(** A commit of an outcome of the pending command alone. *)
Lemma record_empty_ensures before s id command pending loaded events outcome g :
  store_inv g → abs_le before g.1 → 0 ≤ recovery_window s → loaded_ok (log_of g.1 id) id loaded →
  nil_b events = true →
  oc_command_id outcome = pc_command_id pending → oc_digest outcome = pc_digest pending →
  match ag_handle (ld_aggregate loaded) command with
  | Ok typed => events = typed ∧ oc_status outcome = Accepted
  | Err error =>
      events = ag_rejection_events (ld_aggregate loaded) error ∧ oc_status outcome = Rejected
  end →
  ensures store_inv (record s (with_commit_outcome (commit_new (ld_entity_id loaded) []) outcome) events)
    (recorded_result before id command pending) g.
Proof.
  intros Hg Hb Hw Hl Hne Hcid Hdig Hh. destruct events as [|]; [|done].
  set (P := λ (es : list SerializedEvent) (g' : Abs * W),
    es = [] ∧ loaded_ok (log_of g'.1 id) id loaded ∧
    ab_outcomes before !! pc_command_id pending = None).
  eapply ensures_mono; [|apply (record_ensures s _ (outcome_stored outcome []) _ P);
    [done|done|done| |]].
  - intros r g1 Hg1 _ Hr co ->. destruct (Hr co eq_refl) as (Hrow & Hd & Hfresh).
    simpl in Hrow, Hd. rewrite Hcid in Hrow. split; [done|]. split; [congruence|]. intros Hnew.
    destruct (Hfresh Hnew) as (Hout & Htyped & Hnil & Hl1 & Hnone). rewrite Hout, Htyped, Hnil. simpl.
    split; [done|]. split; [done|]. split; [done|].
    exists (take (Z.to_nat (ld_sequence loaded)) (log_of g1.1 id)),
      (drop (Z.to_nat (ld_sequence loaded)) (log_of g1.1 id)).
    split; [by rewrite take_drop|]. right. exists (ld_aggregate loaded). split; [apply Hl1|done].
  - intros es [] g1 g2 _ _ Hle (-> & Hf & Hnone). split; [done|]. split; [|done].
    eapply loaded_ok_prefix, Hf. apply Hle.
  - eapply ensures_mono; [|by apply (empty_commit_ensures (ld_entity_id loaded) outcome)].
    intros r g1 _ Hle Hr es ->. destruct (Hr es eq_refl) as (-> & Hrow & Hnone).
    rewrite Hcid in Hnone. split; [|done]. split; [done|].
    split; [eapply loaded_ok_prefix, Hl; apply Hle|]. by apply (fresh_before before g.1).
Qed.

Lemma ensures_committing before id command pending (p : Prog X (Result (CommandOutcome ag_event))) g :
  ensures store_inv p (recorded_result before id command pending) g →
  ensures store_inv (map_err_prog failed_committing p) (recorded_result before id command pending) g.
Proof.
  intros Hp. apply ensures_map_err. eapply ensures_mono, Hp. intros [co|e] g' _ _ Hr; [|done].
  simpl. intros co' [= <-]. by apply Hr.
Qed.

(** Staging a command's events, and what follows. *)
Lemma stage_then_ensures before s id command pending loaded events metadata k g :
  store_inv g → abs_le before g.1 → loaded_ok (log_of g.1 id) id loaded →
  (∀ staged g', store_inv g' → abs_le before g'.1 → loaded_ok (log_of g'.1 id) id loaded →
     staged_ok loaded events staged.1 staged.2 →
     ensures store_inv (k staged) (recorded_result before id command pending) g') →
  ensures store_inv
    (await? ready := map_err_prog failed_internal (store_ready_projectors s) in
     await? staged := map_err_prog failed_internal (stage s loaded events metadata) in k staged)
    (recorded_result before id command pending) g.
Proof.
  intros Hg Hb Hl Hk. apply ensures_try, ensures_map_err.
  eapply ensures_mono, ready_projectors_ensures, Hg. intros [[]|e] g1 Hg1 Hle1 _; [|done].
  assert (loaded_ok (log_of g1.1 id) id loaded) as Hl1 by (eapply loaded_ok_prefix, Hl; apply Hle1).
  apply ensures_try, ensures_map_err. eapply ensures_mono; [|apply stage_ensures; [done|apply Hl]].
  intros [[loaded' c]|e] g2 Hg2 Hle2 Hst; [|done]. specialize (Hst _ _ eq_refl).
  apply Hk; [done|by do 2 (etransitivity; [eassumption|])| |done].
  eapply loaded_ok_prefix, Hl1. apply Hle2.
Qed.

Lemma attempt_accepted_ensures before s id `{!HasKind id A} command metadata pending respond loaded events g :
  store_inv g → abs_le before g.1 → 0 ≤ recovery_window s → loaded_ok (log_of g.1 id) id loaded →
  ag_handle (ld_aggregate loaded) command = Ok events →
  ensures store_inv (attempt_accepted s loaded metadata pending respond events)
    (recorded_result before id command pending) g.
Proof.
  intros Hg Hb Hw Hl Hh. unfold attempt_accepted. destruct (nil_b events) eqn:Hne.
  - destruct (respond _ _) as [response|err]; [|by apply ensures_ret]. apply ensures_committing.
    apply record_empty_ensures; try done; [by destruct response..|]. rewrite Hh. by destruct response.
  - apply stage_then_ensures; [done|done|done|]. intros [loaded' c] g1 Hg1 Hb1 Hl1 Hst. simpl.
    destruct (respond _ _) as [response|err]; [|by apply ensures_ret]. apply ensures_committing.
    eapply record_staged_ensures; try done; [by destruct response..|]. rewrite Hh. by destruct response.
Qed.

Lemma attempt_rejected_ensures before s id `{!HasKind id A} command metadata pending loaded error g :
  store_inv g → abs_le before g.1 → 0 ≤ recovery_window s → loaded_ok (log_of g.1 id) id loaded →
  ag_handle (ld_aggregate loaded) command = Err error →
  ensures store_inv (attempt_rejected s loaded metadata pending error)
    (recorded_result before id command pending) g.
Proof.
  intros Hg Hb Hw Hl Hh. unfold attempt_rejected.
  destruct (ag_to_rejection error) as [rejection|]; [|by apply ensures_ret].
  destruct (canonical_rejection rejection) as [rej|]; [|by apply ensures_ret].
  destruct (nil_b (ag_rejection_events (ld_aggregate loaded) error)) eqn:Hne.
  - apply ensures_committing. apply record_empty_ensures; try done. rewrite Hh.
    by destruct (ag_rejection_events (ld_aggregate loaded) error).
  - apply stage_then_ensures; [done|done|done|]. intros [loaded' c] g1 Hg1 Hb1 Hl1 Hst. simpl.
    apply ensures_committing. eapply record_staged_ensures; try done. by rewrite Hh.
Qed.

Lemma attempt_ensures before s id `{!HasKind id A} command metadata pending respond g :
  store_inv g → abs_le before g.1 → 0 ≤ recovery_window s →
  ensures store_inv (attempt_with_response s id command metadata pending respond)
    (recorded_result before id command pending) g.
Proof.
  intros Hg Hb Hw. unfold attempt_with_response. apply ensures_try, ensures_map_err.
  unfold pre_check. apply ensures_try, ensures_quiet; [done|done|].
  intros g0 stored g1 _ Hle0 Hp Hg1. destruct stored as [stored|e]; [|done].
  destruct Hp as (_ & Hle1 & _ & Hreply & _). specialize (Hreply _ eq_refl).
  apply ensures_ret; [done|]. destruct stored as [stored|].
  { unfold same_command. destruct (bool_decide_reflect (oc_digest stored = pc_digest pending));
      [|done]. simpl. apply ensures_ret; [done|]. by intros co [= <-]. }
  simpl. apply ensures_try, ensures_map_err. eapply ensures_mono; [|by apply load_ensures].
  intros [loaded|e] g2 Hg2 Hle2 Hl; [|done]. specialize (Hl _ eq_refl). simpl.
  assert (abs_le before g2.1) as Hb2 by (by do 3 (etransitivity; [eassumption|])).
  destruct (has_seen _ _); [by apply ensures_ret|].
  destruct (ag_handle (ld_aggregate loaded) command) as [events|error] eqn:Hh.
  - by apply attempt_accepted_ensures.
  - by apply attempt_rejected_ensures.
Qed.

Assigned task – Look through the data above and return exactly the lines from the one that contains "(∀ staged g', store_inv" to the one that contains "(await? ready := map_err_prog", inclusive, with nothing else.

Result for this exercise –
  (∀ staged g', store_inv g' → abs_le before g'.1 → loaded_ok (log_of g'.1 id) id loaded →
     staged_ok loaded events staged.1 staged.2 →
     ensures store_inv (k staged) (recorded_result before id command pending) g') →
  ensures store_inv
    (await? ready := map_err_prog failed_internal (store_ready_projectors s) in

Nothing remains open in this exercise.